Records to use –
== Segment start ==

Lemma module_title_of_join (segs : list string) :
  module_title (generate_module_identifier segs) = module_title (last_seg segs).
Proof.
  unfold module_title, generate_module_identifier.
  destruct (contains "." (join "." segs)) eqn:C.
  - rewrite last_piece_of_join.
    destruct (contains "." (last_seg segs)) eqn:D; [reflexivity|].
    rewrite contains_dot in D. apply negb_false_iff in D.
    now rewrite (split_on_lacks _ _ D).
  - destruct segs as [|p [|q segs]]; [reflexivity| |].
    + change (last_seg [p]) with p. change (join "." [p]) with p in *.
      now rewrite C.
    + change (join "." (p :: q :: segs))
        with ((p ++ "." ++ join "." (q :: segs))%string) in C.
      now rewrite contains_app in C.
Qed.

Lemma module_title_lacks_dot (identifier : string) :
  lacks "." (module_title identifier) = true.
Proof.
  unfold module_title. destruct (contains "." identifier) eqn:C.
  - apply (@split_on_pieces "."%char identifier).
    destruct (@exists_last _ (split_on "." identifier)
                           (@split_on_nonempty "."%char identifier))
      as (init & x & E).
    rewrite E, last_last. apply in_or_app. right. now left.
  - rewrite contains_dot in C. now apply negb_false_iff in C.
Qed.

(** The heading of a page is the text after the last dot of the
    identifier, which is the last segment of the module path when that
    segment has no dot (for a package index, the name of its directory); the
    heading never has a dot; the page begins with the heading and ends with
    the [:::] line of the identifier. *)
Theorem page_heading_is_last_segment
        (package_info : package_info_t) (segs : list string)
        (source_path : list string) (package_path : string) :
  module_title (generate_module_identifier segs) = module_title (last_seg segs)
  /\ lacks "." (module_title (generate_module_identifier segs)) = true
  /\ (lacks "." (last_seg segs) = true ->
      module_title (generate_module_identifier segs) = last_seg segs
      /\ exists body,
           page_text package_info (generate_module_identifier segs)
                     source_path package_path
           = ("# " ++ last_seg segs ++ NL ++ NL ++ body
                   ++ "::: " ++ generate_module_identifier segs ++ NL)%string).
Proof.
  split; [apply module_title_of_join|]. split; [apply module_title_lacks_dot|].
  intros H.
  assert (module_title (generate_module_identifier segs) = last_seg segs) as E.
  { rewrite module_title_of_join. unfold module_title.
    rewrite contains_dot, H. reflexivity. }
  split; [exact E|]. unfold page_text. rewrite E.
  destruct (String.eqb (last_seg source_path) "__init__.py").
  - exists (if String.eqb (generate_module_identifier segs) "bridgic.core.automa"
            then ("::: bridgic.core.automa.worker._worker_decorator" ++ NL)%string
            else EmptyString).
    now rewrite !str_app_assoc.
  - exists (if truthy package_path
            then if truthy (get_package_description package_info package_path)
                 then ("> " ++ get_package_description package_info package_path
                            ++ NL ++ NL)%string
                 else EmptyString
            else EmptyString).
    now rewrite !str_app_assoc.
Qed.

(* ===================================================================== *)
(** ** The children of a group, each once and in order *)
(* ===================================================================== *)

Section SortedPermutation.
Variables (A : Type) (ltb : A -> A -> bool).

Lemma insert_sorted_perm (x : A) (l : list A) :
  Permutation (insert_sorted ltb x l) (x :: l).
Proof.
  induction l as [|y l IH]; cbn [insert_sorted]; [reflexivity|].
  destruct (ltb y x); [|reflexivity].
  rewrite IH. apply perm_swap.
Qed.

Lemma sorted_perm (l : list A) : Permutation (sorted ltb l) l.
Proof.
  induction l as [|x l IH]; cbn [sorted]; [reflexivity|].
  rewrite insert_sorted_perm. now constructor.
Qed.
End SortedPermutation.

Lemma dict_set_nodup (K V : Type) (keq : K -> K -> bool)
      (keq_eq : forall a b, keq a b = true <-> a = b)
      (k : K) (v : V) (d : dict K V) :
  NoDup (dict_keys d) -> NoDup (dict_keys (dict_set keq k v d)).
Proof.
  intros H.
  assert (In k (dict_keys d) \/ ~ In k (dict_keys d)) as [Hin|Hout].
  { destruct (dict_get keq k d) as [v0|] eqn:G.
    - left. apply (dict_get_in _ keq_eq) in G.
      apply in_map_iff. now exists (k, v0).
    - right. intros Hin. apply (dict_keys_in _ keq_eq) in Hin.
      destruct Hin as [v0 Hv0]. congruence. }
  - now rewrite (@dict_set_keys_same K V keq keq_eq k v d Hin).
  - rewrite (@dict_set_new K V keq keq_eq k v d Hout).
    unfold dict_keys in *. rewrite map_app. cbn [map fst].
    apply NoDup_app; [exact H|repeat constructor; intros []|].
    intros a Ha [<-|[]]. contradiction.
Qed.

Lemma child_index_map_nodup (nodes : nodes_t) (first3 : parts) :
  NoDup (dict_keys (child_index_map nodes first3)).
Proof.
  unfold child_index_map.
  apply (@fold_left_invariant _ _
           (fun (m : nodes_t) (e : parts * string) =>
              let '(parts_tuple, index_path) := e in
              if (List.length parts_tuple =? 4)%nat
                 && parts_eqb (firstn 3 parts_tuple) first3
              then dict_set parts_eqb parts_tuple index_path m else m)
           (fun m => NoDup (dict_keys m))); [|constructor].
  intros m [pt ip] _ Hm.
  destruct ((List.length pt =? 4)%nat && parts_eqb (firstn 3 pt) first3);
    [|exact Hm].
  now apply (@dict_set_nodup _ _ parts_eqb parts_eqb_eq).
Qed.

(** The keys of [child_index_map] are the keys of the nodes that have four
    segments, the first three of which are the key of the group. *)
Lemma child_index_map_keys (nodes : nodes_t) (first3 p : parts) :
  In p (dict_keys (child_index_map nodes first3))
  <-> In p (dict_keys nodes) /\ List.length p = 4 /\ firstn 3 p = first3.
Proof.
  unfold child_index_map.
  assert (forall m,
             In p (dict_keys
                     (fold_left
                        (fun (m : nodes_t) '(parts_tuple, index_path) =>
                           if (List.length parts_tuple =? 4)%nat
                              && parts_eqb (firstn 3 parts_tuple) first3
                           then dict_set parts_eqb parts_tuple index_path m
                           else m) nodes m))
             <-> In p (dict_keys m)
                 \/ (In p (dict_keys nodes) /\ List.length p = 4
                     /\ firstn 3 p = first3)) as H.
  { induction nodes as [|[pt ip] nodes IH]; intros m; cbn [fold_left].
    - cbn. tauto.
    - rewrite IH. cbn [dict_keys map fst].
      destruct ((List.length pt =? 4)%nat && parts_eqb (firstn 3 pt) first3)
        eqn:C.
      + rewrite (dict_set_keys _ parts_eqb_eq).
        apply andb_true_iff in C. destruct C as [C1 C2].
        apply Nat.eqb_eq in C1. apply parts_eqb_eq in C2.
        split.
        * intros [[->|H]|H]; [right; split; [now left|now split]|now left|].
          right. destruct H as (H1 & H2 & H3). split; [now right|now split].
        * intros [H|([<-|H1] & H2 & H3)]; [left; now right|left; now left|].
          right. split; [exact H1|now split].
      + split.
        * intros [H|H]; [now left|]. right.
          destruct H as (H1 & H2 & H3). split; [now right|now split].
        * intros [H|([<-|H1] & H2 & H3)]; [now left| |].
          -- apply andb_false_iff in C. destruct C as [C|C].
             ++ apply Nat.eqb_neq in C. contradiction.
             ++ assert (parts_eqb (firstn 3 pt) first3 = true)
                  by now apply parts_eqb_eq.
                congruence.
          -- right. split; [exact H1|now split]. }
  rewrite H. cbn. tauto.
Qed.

== Segment end ==
== Segment start ==

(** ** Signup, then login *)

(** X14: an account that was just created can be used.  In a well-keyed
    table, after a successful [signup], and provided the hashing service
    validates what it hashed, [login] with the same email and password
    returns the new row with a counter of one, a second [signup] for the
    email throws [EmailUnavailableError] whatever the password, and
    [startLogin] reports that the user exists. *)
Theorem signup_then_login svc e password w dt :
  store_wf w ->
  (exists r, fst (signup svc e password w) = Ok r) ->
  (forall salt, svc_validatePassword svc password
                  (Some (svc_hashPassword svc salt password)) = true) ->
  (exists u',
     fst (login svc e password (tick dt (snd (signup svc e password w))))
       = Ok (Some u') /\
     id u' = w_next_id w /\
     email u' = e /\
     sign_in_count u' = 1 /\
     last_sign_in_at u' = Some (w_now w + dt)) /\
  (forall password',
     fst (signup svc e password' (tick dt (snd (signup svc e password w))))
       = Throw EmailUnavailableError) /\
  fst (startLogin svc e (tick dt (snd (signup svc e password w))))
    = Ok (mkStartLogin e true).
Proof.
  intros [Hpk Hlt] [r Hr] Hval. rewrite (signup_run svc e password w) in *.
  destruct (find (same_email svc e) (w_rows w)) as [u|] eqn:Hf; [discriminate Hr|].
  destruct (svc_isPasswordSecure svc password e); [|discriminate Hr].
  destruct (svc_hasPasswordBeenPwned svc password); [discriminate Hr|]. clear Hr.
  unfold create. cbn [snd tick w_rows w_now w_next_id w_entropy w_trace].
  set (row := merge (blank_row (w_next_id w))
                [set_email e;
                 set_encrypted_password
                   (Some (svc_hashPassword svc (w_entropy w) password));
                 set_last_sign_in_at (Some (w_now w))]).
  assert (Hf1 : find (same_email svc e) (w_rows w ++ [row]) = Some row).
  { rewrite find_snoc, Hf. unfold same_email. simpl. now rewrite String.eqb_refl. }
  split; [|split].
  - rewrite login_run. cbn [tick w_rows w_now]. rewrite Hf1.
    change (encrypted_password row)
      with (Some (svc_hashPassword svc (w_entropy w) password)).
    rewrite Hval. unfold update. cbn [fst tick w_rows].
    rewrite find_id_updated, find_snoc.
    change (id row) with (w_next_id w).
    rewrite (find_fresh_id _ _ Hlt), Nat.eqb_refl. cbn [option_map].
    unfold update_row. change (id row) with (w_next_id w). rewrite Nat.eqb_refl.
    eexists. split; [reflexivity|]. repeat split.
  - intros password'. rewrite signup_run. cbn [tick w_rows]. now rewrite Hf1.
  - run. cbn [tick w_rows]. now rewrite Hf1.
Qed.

== Segment end ==
== Segment start ==

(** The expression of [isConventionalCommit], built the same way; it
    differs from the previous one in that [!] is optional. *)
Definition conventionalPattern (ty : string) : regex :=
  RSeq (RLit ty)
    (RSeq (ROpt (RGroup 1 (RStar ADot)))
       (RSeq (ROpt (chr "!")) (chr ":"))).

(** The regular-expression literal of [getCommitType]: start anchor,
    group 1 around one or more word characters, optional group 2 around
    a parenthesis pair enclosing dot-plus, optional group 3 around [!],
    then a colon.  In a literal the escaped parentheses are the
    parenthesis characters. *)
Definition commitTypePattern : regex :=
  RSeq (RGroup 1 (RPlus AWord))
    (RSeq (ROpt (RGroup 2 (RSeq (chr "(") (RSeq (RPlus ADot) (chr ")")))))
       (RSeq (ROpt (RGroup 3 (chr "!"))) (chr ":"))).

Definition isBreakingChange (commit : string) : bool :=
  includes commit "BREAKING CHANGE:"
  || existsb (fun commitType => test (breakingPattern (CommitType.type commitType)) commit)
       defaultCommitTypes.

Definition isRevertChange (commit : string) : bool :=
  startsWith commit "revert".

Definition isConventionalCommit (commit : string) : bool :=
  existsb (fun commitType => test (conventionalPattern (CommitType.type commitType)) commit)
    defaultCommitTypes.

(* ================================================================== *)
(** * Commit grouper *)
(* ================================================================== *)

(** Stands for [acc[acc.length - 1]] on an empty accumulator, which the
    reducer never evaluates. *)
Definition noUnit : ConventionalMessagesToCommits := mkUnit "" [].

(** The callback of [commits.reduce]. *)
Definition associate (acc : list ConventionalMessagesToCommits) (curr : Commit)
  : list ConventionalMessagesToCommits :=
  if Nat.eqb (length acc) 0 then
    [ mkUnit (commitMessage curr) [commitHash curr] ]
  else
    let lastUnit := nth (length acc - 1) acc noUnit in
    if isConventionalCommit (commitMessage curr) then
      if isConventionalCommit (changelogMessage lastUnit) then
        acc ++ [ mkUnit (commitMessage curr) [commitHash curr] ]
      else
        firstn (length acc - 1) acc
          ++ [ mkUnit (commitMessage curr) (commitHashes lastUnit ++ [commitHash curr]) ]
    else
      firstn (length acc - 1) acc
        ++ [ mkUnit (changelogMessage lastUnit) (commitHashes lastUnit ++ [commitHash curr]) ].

== Segment end ==

Goal of the exercise –
Nothing but a number is wanted here: please count the lines in the entries above that include the word "bridgic".

Result of the exercise –
2